■ Try it
Please repeat only the stretch of records running from the first line through the line that contains "(sent (react clock".
##### Data shown #####
(** X3: in every session of the screen (any events, any replies, loads
    left pending included), whenever no reset load is in flight and
    [hasMore] is true the offset equals the number of posts held; so every
    request an end-of-list trigger sends asks for the page that starts
    right after the posts held. *)
Theorem append_asks_for_what_follows_the_held_posts :
  forall clock script inbox,
    cursorInSync (session clock firstRender script) /\
    (sent (react clock (session clock firstRender script) EndReached inbox) = [] \/
     sent (react clock (session clock firstRender script) EndReached inbox)
       = [feedRequest LIMIT (List.length (posts (session clock firstRender script)))]).
Proof.
  intros clock script inbox.
  assert (Hsync : cursorInSync (session clock firstRender script)).
  { apply session_keeps_cursor. unfold cursorInSync. cbn. discriminate. }
  split; [exact Hsync | ].
  rewrite react_EndReached.
  destruct (negb (loadingMore _) && hasMore _ && negb (loading _)) eqn:Hguard;
    [right | left; reflexivity].
  apply andb_prop in Hguard as [Hguard Hloading].
  apply andb_prop in Hguard as [_ Hmore].
  apply negb_true_iff in Hloading.
  rewrite <- (Hsync Hloading Hmore).
  destruct inbox as [ | reply inbox]; [rewrite loadPosts_pending; reflexivity | ].
  settle_load reply page hm; reflexivity.
Qed.

Lemma load_keeps_quiet clock view (reset : bool) s inbox :
  quietWhilePaging (hooks (run clock (loadPosts view reset) s inbox 0)).
Proof.
  unfold quietWhilePaging. destruct inbox as [ | reply inbox].
  - rewrite loadPosts_pending. reflexivity.
  - settle_load reply page hm; cbn; [reflexivity | discriminate | discriminate].
Qed.

Lemma react_keeps_quiet clock s e inbox :
  quietWhilePaging s -> quietWhilePaging (hooks (react clock s e inbox)).
Proof.
  intros Hs. destruct e as [ | | | postId | postId].
  - rewrite react_Mount. apply load_keeps_quiet.
  - rewrite react_PullToRefresh. apply load_keeps_quiet.
  - rewrite react_EndReached.
    destruct (negb (loadingMore s) && hasMore s && negb (loading s)); [ | exact Hs].
    apply load_keeps_quiet.
  - destruct (tap_result clock s (TapLike postId) inbox postId) as [[_ ->] | (l & d & _ & ->)];
      [left; reflexivity | exact Hs | exact Hs].
  - destruct (tap_result clock s (TapDislike postId) inbox postId) as [[_ ->] | (l & d & _ & ->)];
      [right; reflexivity | exact Hs | exact Hs].
Qed.

Lemma session_keeps_quiet clock script :
  forall s, quietWhilePaging s -> quietWhilePaging (session clock s script).
Proof.
  induction script as [ | [e inbox] rest IH]; intros s Hs; [exact Hs | ].
  rewrite session_cons. apply IH, react_keeps_quiet, Hs.
Qed.

(** X4: in every session of the screen, an error is showing only while
    pagination is stopped: whenever [error] is set, [hasMore] is false, so
    no end-of-list trigger sends a request until a reset load is made. *)
Theorem error_showing_means_pagination_stopped :
  forall clock script,
    error (session clock firstRender script) <> None ->
    hasMore (session clock firstRender script) = false /\
    forall inbox,
      react clock (session clock firstRender script) EndReached inbox
      = mkRun (Fulfilled tt) (session clock firstRender script) [].
Proof.
  intros clock script Herr.
  pose proof (session_keeps_quiet clock script firstRender (fun _ => eq_refl)) as Hquiet.
  assert (Hmore : hasMore (session clock firstRender script) = false).
  { destruct (hasMore (session clock firstRender script)) eqn:H; [ | reflexivity].
    exfalso. apply Herr, Hquiet, H. }
  split; [exact Hmore | ].
  intros inbox. rewrite react_EndReached, Hmore, andb_false_r. reflexivity.
Qed.

Lemma error_showing_witness :
  error (session sampleClock firstRender [(Mount, [Rejects TypeError])]) <> None /\
  hasMore (session sampleClock firstRender [(Mount, [Rejects TypeError])]) = false.
Proof.
  assert (H : error (session sampleClock firstRender [(Mount, [Rejects TypeError])]) <> None)
    by (cbn; discriminate).
  split; [exact H | ].
  exact (proj1 (error_showing_means_pagination_stopped sampleClock
                  [(Mount, [Rejects TypeError])] H)).
Defined.

(** X5: the guard of [handleLoadMore] reads the loading flags, not the
    requests in flight.  An end-of-list trigger that comes right after a
    load has started (first load, refresh or append, nothing else handled
    in between) sends no request and changes nothing.  Pull-to-refresh
    has no guard: a second refresh right after a first sends a second
    request for the first page.  And once that second refresh has got a
    page that signals more, an end-of-list trigger does send a request,
    at the offset of that page's length, although the first refresh is
    still unanswered. *)
Theorem append_guard_reads_the_loading_flags :
  forall clock s inbox,
    react clock (hooks (react clock s Mount [])) EndReached inbox
      = mkRun (Fulfilled tt) (hooks (react clock s Mount [])) [] /\
    react clock (hooks (react clock s PullToRefresh [])) EndReached inbox
      = mkRun (Fulfilled tt) (hooks (react clock s PullToRefresh [])) [] /\
    react clock (hooks (react clock s EndReached [])) EndReached inbox
      = mkRun (Fulfilled tt) (hooks (react clock s EndReached [])) [] /\
    sent (react clock (hooks (react clock s PullToRefresh [])) PullToRefresh [])
      = [feedRequest LIMIT 0] /\
    (forall reply page has_more,
        pageOf reply = Some (page, has_more) ->
        moreAfter page has_more = true ->
        sent (react clock
                (session clock s [(PullToRefresh, []); (PullToRefresh, [reply])])
                EndReached inbox)
          = [feedRequest LIMIT (List.length page)]).
Proof.
  intros clock s inbox. split; [ | split; [ | split; [ | split]]].
  - rewrite react_Mount, loadPosts_pending, react_EndReached. cbn.
    rewrite andb_false_r. reflexivity.
  - rewrite react_PullToRefresh, loadPosts_pending, react_EndReached. cbn.
    rewrite andb_false_r. reflexivity.
  - rewrite (react_EndReached clock s []).
    destruct (negb (loadingMore s) && hasMore s && negb (loading s)) eqn:Hguard.
    + rewrite loadPosts_pending, react_EndReached. reflexivity.
    + rewrite react_EndReached. cbn [hooks]. rewrite Hguard. reflexivity.
  - rewrite !react_PullToRefresh, !loadPosts_pending. reflexivity.
  - intros reply page hm Hpage Hmore.
    rewrite !session_cons. cbn [session fold_left].
    rewrite (reset_page _ _ _ _ _ _ _ (or_intror eq_refl) Hpage).
    rewrite react_EndReached. cbn [loadingMore hasMore loading negb andb].
    rewrite Hmore. cbn [negb andb].
    destruct inbox as [ | later inbox]; [rewrite loadPosts_pending; reflexivity | ].
    settle_load later page' hm'; reflexivity.
Qed.

Lemma append_guard_witness :
  pageOf (feedPage [samplePost 9 false false] (Some true))
    = Some ([samplePost 9 false false], Some true) /\
  moreAfter [samplePost 9 false false] (Some true) = true /\
  sent (react sampleClock
          (session sampleClock heldFeed
             [(PullToRefresh, []);
              (PullToRefresh, [feedPage [samplePost 9 false false] (Some true)])])
          EndReached [])
    = [feedRequest LIMIT 1].
Proof.
  split; [reflexivity | split; [reflexivity | ]].
  destruct (append_guard_reads_the_loading_flags sampleClock heldFeed [])
    as (_ & _ & _ & _ & Hlate).
  exact (Hlate (feedPage [samplePost 9 false false] (Some true))
               [samplePost 9 false false] (Some true) eq_refl eq_refl).
Defined.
#####
■ Task answer
(** X3: in every session of the screen (any events, any replies, loads
    left pending included), whenever no reset load is in flight and
    [hasMore] is true the offset equals the number of posts held; so every
    request an end-of-list trigger sends asks for the page that starts
    right after the posts held. *)
Theorem append_asks_for_what_follows_the_held_posts :
  forall clock script inbox,
    cursorInSync (session clock firstRender script) /\
    (sent (react clock (session clock firstRender script) EndReached inbox) = [] \/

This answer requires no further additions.